RECORDS SUPPLIED:
··········

(** The loops run over [maxsize] elements of buffer and weights. *)
Definition leastsqr (newval : Z) (f : Filter) : option (Z * Filter) :=
  f1 ← add newval f;
  if (length (buf f1) =? maxsize f1)%nat && (length (w f1) =? maxsize f1)%nat then
    let l := fold_left (fun acc iw => acc +d dbl (fst iw) *d snd iw) (zip (buf f1) (w f1)) (dbl 0) in
    let er := dbl newval -d l in
    let u := dbl 2 *d (lsparam f1 /d dbl (Z.of_nat (maxsize f1))) *d er in
    let w' := zip_with (fun i wi => wi +d dbl i *d u) (buf f1) (w f1) in
    Some (rounded l, set_ls w' l f1)
  else None.
Definition currentLS (f : Filter) : Z := rounded (ls f).

Definition filterIIR (now newval : Z) (f : Filter) : option (Z * Filter) :=
  if (prev f + thr f <? newval) || (newval <? prev f - thr f) || (maxsize f <? 1)%nat then
    let f1 := if (0 <? maxsize f)%nat then init now newval f else f in
    Some (newval, set_prev newval f1)
  else
    f1 ← add newval f;
    let aver := total dbl (buf f1) /d dbl (Z.of_nat (maxsize f1)) in
    let p := rounded ((coeff_prev f1 *d dbl (prev f1) +d coeff_new f1 *d aver) /d (coeff_prev f1 +d coeff_new f1)) in
    Some (p, set_prev p f1).
Definition currentIIR (f : Filter) : Z := prev f.

End DigitalFilter.

(** ** Facts *)

Module FilterFacts.
Import DigitalFilter.

(** The buffer is as long as the settings say. *)
Definition well_sized (f : Filter) : Prop := length (buf f) = maxsize f /\ (0 < maxsize f)%nat.

Lemma well_sized_settings n T l i p c f : well_sized (setSettings n T l i p c f).
Proof.
  unfold well_sized, setSettings. cbn [buf maxsize]. rewrite length_resize. split; [done|].
  destruct (Nat.ltb_spec n 1); lia.
Qed.

Lemma add_spec v f : well_sized f ->
  exists b, add v f = Some (set_buf b f) /\ b = tail (buf f) ++ [v] /\ well_sized (set_buf b f).
Proof.
  intros [Hl Hp]. unfold add. destruct (buf f) as [|x b] eqn:Hb; [cbn in Hl; lia|].
  exists (b ++ [v]). split; [done|]. split; [done|]. split; [|done]. cbn. rewrite length_app. cbn in *. lia.
Qed.

(** The values the calls of a filter have given to the buffer. *)
Fixpoint fed (step : Z -> Filter -> option (Z * Filter)) (vs : list Z) (f : Filter) : option (list Z * Filter) :=
  match vs with
  | [] => Some ([], f)
  | v :: vs' =>
    r ← step v f; l ← fed step vs' (snd r); Some (fst r :: fst l, snd l)
  end.

Lemma median_spec v f : well_sized f -> exists m f1, median v f = Some (m, f1) /\ well_sized f1 /\
  maxsize f1 = maxsize f /\ buf f1 = tail (buf f) ++ [v] /\ sorted (buf f1) !! (maxsize f / 2)%nat = Some m.
Proof.
  intros Hw. destruct (add_spec v f Hw) as (b & Ha & Hb & [Hl Hp]). unfold median.
  destruct Hw as [_ Hpos]. rewrite (proj2 (Nat.ltb_ge _ _)) by lia. rewrite Ha. cbn [mbind option_bind]. cbn [mvec set_mvec].
  assert (Hs : length (sorted b) = maxsize f).
  { unfold sorted. rewrite (Permutation_length (merge_sort_Permutation Z.le b)). exact Hl. }
  destruct (lookup_lt_is_Some_2 (sorted b) (maxsize f / 2)) as [m Hm]; [rewrite Hs; apply Nat.div_lt; lia|].
  change (buf (set_buf b f)) with b. rewrite Hm. cbn [mbind option_bind]. exists m. eexists.
  split; [done|]. split; [by split|]. split; [done|]. by split.
Qed.

(** *** A filter that can be asked *)

(** As many weights as values. *)
Definition filter_ok (f : Filter) : Prop := well_sized f /\ length (w f) = maxsize f.

Lemma add_ok v f : filter_ok f -> exists f1, add v f = Some f1 /\ filter_ok f1.
Proof. intros [Hw Hl]. destruct (add_spec v f Hw) as (b & -> & _ & Hb). eexists. split; [done|]. by split. Qed.

Lemma median_ok v f : filter_ok f -> exists r, median v f = Some r /\ filter_ok (snd r).
Proof.
  intros Hok. pose proof Hok as [Hw Hl]. destruct (median_spec v f Hw) as (m & f1 & Hm & Hw1 & Hmax & _).
  exists (m, f1). split; [done|]. split; [done|]. unfold median in Hm. rewrite (proj2 (Nat.ltb_ge _ _)) in Hm by (apply Hw).
  destruct (add_ok v f Hok) as (f2 & Ha & [_ Hl2]). rewrite Ha in Hm. cbn in Hm.
  destruct (sorted (buf f2) !! _); [|done]. by injection Hm as _ <-.
Qed.

Lemma leastsqr_ok v f : filter_ok f -> exists r, leastsqr v f = Some r /\ filter_ok (snd r).
Proof.
  intros Hok. destruct (add_ok v f Hok) as (f1 & Ha & [[Hb Hp] Hl]). unfold leastsqr. rewrite Ha. cbn [mbind option_bind].
  rewrite (proj2 (Nat.eqb_eq _ _) Hb), (proj2 (Nat.eqb_eq _ _) Hl). eexists. split; [done|]. split; [done|].
  cbn. rewrite length_zip_with. lia.
Qed.

Lemma filter_init_ok now v f : filter_ok f -> filter_ok (init now v f).
Proof. intros [[Hb Hp] Hl]. split; [split|]; cbn; unfold equal_weights; by rewrite ?length_replicate. Qed.

Lemma filterIIR_ok now v f : filter_ok f -> exists r, filterIIR now v f = Some r /\ filter_ok (snd r).
Proof.
  intros Hok. unfold filterIIR. destruct (_ || _).
  - eexists. split; [done|]. destruct (filter_init_ok now v f Hok) as [H1 H2]. cbn [snd]. by destruct (0 <? maxsize f)%nat, Hok.
  - destruct (add_ok v f Hok) as (f1 & -> & [H1 H2]). cbn. eexists. split; [done|]. by split.
Qed.

Lemma filterRC_ok now v f : filter_ok f -> filter_ok (snd (filterRC now v f)).
Proof. intros [H1 H2]. unfold filterRC, secondLevel. repeat split_if; by split. Qed.

Lemma filter_nil {A} (g : A -> bool) l : (forall x, In x l -> g x = false) -> List.filter g l = [].
Proof.
  induction l as [|x l IH]; intros H; [done|]. cbn. rewrite (H x) by (by left). apply IH. intros y Hy. apply H. by right.
Qed.

Lemma filter_length {A} (g : A -> bool) l : (length (List.filter g l) <= length l)%nat.
Proof. induction l as [|x l IH]; [done|]. cbn. destruct (g x); cbn; lia. Qed.

(** At most half of the values of the buffer lie below the median, fewer than
    half above. *)
Lemma middle_counts (b : list Z) (m : Z) : sorted b !! (length b / 2)%nat = Some m ->
  m ∈ b /\ (length (List.filter (fun x => (x <? m)%Z) b) <= length b / 2)%nat /\
  (length (List.filter (fun x => (m <? x)%Z) b) < length b - length b / 2)%nat.
Proof.
  intros Hm. pose proof (merge_sort_Permutation Z.le b) as Hp. fold (sorted b) in Hp.
  assert (Hs : StronglySorted Z.le (sorted b)) by (apply StronglySorted_merge_sort; intros ?; lia).
  pose proof (Permutation_length Hp) as Hl.
  assert (Hcount : forall g, length (List.filter g b) = length (List.filter g (sorted b))).
  { intros g. clear -Hp. induction Hp; cbn; repeat match goal with |- context [g ?x] => destruct (g x) end; cbn; congruence. }
  rewrite !Hcount, <- Hl in *. split; [rewrite <- Hp; by eapply list_elem_of_lookup_2|].
  set (k := (length (sorted b) / 2)%nat) in *. clearbody k. clear -Hm Hs.
  rewrite <- (take_drop_middle _ _ _ Hm) in Hs |- *. remember (take k (sorted b)) as l1 eqn:H1.
  remember (drop (Datatypes.S k) (sorted b)) as l2 eqn:H2.
  pose proof (lookup_lt_Some _ _ _ Hm) as Hk.
  assert (L1 : length l1 = k) by (rewrite H1, length_take; lia). clear H1 H2.
  rewrite !List.filter_app, !length_app. cbn [List.filter length]. rewrite !Z.ltb_irrefl.
  apply StronglySorted_app in Hs as (Hle & _ & Hs2). apply StronglySorted_cons in Hs2 as [Hge _].
  assert (Hlow : List.filter (fun x => (m <? x)%Z) l1 = []).
  { apply filter_nil. intros x Hx. apply Z.ltb_ge. apply Hle; [by apply list_elem_of_In|by left]. }
  assert (Hhigh : List.filter (fun x => (x <? m)%Z) l2 = []).
  { apply filter_nil. intros x Hx. apply Z.ltb_ge. rewrite Forall_forall in Hge. by apply Hge, list_elem_of_In. }
  rewrite Hlow, Hhigh. pose proof (filter_length (fun x => (x <? m)%Z) l1). pose proof (filter_length (fun x => (m <? x)%Z) l2).
  cbn [length]. lia.
Qed.

Lemma fed_app step vs us f l1 f1 l2 f2 : fed step vs f = Some (l1, f1) -> fed step us f1 = Some (l2, f2) ->
  fed step (vs ++ us) f = Some (l1 ++ l2, f2).
Proof.
  revert f l1 f1. induction vs as [|v vs IH]; intros f l1 f1; cbn [fed app]; [by intros [= <- <-]|].
  destruct (step v f) as [[m g]|]; [|done]. cbn. destruct (fed step vs g) as [[l g1]|] eqn:Hg; [|done]. cbn.
  intros [= <- <-] Hu. by rewrite (IH g l g1 Hg Hu).
Qed.

Lemma tail_drop {A} k (l : list A) : tail (drop k l) = drop (Datatypes.S k) l.
Proof. revert k. induction l as [|x l IH]; intros [|k]; try done. apply IH. Qed.

(** The buffer holds the values last fed. *)
Lemma fed_median vs f : well_sized f -> exists ms f1, fed median vs f = Some (ms, f1) /\
  well_sized f1 /\ maxsize f1 = maxsize f /\ buf f1 = drop (length vs) (buf f ++ vs).
Proof.
  revert f. induction vs as [|v vs IH]; intros f Hw.
  - exists [], f. by rewrite app_nil_r, drop_0.
  - destruct (median_spec v f Hw) as (m & g & Hm & Hg & Hs & Hb & _).
    destruct (IH g Hg) as (ms & f1 & Hf & Hw1 & Hs1 & Hb1). exists (m :: ms), f1. cbn [fed]. rewrite Hm. cbn.
    rewrite Hf. cbn. split; [done|]. split; [done|]. split; [congruence|]. rewrite Hb1, Hb, <- app_assoc.
    destruct Hw as [Hl Hp]. destruct (buf f) as [|x b]; [cbn in Hl; lia|]. done.
Qed.

(** ** Theorems *)

(** The median filter returns the middle of the values fed last: whatever came
    before, the answer to a value is one of the last [maxsize] values (with the
    start values before them), at most half of which are smaller and fewer than
    half of which are greater. *)
Theorem median_is_the_middle_of_the_last_values vs v f : well_sized f ->
  exists ms m f1, fed median (vs ++ [v]) f = Some (ms ++ [m], f1) /\
    let last_values := drop (Datatypes.S (length vs)) (buf f ++ vs ++ [v]) in
    length last_values = maxsize f /\ m ∈ last_values /\
    (length (List.filter (fun x => (x <? m)%Z) last_values) <= maxsize f / 2)%nat /\
    (length (List.filter (fun x => (m <? x)%Z) last_values) < maxsize f - maxsize f / 2)%nat.
Proof.
  intros Hw. destruct (fed_median vs f Hw) as (ms & g & Hf & Hg & Hs & Hb).
  destruct (median_spec v g Hg) as (m & f1 & Hm & Hg1 & Hs1 & Hb1 & Hmid).
  exists ms, m, f1. split.
  - apply (fed_app _ vs [v] f ms g); [done|]. cbn. by rewrite Hm.
  - assert (Hlast : buf f1 = drop (Datatypes.S (length vs)) (buf f ++ vs ++ [v])).
    { rewrite Hb1, Hb, tail_drop, app_assoc. destruct Hw as [Hl Hp].
      by rewrite (drop_app_le (buf f ++ vs)) by (rewrite length_app; lia). }
    cbv zeta. rewrite <- Hlast. destruct Hg1 as [Hl1 _].
    assert (Hn : length (buf f1) = maxsize f) by congruence. rewrite <- Hn.
    split; [done|]. apply middle_counts. rewrite Hn, <- Hs. exact Hmid.
Qed.

Lemma median_is_the_middle_of_the_last_values_witness :
  exists ms m f1, fed median ([5; 900; 7] ++ [6]) (make 0 3 0 0 0 0 0) = Some (ms ++ [m], f1) /\ m ∈ [900; 7; 6].
Proof.
  destruct (median_is_the_middle_of_the_last_values [5; 900; 7] 6 (make 0 3 0 0 0 0 0))
    as (ms & m & f1 & H & _ & Hin & _).
  - split; [reflexivity|cbn; lia].
  - exists ms, m, f1. split; [exact H|exact Hin].
Defined.
End FilterFacts.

··········

ACTION ITEM:
Run a filter over the data above and keep each line that contains the word "which".

TASK ANSWER:
    start values before them), at most half of which are smaller and fewer than
    half of which are greater. *)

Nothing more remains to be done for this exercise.